**REQUIREMENT**
Please reproduce exactly the lines from the start of the records through the one containing "Inductive event : Type", and nothing more.

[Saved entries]
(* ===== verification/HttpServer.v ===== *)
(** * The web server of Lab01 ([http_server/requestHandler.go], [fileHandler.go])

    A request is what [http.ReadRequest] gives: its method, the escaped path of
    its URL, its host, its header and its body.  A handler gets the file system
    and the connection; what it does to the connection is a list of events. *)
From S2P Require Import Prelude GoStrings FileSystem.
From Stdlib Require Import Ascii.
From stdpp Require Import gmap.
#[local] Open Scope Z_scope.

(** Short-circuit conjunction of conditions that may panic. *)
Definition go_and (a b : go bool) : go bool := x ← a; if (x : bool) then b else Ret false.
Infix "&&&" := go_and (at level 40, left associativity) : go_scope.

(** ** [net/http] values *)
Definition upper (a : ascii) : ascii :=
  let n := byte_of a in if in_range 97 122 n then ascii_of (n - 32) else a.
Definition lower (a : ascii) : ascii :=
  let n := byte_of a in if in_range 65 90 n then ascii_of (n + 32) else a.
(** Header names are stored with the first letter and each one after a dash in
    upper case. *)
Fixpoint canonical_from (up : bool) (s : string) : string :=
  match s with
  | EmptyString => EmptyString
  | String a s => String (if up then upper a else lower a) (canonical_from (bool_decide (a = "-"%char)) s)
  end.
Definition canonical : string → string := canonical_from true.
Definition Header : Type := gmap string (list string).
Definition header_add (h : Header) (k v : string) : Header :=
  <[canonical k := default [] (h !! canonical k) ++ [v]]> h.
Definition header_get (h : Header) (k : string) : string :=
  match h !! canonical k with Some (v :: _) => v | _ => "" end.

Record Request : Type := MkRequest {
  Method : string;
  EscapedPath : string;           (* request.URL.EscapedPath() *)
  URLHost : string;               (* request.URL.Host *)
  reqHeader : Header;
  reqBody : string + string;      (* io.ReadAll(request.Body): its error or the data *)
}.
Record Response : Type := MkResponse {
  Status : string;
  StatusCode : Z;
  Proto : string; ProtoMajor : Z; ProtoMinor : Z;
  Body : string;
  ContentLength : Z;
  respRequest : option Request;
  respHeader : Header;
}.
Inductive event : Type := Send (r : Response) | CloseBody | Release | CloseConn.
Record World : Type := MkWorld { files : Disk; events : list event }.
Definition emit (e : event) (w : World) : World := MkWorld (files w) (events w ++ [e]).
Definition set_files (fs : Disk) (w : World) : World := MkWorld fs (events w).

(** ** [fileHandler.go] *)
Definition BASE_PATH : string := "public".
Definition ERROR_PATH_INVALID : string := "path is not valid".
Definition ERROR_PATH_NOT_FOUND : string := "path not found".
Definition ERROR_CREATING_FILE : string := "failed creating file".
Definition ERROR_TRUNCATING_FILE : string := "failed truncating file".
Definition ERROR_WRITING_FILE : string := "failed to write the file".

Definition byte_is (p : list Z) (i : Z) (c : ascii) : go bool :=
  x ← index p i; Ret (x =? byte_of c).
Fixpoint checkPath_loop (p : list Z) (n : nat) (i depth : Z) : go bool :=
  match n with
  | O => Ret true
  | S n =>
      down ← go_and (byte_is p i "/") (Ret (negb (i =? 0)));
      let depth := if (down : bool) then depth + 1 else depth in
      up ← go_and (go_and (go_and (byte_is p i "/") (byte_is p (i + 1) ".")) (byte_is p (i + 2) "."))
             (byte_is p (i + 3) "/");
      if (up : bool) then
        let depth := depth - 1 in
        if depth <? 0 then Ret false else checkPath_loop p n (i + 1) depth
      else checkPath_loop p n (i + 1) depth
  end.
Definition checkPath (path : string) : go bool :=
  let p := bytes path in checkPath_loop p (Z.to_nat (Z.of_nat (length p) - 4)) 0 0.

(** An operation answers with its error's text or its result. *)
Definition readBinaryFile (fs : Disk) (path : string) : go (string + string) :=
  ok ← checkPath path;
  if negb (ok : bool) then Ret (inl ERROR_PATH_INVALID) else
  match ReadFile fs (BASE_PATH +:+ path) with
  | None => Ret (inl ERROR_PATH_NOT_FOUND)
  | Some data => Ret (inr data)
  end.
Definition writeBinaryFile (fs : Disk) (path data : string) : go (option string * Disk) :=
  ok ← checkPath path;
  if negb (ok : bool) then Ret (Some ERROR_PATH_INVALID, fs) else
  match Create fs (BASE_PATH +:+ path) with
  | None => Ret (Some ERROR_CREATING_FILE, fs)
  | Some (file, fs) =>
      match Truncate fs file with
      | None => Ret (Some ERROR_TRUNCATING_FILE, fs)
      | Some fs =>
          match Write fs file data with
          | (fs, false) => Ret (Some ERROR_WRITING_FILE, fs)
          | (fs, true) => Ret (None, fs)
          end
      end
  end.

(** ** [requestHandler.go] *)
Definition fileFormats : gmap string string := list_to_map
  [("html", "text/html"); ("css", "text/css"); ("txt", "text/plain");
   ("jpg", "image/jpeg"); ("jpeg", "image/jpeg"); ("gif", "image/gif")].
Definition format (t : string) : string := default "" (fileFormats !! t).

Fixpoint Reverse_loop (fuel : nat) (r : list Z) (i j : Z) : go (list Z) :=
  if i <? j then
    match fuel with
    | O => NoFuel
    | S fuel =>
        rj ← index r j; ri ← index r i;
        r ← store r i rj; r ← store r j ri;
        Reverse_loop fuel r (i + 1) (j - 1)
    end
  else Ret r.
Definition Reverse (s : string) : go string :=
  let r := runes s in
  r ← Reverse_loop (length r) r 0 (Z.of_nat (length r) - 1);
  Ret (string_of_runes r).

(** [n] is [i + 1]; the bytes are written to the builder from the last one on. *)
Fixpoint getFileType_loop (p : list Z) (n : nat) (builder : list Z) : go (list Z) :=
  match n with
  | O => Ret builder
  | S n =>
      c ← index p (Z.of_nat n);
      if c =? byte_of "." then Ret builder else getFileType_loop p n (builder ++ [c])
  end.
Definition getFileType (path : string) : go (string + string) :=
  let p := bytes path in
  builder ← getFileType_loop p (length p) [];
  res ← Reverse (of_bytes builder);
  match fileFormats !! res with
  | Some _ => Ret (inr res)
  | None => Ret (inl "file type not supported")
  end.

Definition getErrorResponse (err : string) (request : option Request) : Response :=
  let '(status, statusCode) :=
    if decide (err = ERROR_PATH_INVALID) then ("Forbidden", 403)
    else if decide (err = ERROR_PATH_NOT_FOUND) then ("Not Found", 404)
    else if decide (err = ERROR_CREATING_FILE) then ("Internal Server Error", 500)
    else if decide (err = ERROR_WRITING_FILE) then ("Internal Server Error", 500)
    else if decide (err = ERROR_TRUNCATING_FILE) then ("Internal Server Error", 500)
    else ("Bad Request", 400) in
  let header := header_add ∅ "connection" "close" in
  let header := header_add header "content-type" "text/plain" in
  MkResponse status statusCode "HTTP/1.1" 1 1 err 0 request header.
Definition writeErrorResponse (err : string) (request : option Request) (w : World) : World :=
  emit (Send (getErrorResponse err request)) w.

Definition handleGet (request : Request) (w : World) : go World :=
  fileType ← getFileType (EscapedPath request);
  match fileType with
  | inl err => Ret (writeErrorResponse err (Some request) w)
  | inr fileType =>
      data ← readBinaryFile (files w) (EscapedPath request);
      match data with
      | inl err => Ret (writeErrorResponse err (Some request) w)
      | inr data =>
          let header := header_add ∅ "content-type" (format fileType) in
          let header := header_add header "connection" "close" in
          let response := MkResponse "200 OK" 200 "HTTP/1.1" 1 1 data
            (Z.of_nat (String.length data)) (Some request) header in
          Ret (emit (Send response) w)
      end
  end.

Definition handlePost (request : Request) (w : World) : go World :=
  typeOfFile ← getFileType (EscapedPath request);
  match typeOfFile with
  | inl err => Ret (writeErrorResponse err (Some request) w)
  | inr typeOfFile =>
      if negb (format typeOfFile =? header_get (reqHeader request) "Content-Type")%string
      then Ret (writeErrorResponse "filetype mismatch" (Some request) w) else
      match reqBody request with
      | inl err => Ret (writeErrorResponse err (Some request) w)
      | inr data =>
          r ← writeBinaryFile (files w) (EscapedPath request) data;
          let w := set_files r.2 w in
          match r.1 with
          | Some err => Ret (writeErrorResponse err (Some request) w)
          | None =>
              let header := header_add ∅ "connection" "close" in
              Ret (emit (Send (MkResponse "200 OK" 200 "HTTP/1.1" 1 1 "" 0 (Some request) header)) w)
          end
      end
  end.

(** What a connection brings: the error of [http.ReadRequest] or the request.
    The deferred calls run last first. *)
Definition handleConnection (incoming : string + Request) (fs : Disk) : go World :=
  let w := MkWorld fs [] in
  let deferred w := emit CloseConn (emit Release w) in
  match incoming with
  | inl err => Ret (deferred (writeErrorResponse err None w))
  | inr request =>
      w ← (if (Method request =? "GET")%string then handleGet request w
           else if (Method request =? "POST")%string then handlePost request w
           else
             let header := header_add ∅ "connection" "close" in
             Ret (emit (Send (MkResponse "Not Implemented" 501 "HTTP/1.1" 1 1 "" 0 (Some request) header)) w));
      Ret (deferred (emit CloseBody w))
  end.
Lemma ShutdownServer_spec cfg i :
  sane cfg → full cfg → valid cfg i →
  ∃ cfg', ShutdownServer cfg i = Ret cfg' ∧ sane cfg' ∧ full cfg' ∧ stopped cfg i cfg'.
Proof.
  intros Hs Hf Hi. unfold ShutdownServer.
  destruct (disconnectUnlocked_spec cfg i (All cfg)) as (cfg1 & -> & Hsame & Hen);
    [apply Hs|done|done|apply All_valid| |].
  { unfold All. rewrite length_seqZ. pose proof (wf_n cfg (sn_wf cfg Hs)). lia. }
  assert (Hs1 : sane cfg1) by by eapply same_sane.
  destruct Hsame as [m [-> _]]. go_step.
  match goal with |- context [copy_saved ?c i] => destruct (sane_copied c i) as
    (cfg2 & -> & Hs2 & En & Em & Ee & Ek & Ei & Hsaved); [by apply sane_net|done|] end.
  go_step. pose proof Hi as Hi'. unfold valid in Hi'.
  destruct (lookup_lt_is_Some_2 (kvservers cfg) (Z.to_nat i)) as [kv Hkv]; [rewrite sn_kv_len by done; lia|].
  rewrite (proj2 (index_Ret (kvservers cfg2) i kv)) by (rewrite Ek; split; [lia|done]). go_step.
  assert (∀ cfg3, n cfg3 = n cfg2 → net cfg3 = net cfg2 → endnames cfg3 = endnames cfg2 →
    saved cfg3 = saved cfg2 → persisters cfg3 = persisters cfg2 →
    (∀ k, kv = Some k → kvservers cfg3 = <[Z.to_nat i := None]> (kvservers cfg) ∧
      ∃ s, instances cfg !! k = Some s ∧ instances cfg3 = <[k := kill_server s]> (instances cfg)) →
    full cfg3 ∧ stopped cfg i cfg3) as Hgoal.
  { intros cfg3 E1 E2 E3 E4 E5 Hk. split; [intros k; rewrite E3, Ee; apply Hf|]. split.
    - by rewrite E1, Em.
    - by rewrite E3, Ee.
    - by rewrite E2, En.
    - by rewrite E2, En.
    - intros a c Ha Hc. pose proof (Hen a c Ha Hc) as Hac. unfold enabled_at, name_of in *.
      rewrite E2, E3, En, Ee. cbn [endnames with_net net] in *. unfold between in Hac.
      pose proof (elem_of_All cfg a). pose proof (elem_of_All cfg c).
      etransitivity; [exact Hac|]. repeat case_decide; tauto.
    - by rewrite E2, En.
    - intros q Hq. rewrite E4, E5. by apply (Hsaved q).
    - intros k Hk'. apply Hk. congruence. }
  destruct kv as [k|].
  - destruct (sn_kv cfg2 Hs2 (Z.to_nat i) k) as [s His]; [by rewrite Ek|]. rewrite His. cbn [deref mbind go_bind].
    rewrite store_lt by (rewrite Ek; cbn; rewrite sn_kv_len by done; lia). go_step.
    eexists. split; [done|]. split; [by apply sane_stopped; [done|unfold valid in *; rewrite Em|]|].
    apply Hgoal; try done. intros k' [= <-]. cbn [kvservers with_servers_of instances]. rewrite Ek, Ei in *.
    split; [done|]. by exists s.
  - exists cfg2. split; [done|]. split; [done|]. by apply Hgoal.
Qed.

**RESPONSE**
(* ===== verification/HttpServer.v ===== *)
(** * The web server of Lab01 ([http_server/requestHandler.go], [fileHandler.go])

    A request is what [http.ReadRequest] gives: its method, the escaped path of
    its URL, its host, its header and its body.  A handler gets the file system
    and the connection; what it does to the connection is a list of events. *)
From S2P Require Import Prelude GoStrings FileSystem.
From Stdlib Require Import Ascii.
From stdpp Require Import gmap.
#[local] Open Scope Z_scope.

(** Short-circuit conjunction of conditions that may panic. *)
Definition go_and (a b : go bool) : go bool := x ← a; if (x : bool) then b else Ret false.
Infix "&&&" := go_and (at level 40, left associativity) : go_scope.

(** ** [net/http] values *)
Definition upper (a : ascii) : ascii :=
  let n := byte_of a in if in_range 97 122 n then ascii_of (n - 32) else a.
Definition lower (a : ascii) : ascii :=
  let n := byte_of a in if in_range 65 90 n then ascii_of (n + 32) else a.
(** Header names are stored with the first letter and each one after a dash in
    upper case. *)
Fixpoint canonical_from (up : bool) (s : string) : string :=
  match s with
  | EmptyString => EmptyString
  | String a s => String (if up then upper a else lower a) (canonical_from (bool_decide (a = "-"%char)) s)
  end.
Definition canonical : string → string := canonical_from true.
Definition Header : Type := gmap string (list string).
Definition header_add (h : Header) (k v : string) : Header :=
  <[canonical k := default [] (h !! canonical k) ++ [v]]> h.
Definition header_get (h : Header) (k : string) : string :=
  match h !! canonical k with Some (v :: _) => v | _ => "" end.

Record Request : Type := MkRequest {
  Method : string;
  EscapedPath : string;           (* request.URL.EscapedPath() *)
  URLHost : string;               (* request.URL.Host *)
  reqHeader : Header;
  reqBody : string + string;      (* io.ReadAll(request.Body): its error or the data *)
}.
Record Response : Type := MkResponse {
  Status : string;
  StatusCode : Z;
  Proto : string; ProtoMajor : Z; ProtoMinor : Z;
  Body : string;
  ContentLength : Z;
  respRequest : option Request;
  respHeader : Header;
}.
Inductive event : Type := Send (r : Response) | CloseBody | Release | CloseConn.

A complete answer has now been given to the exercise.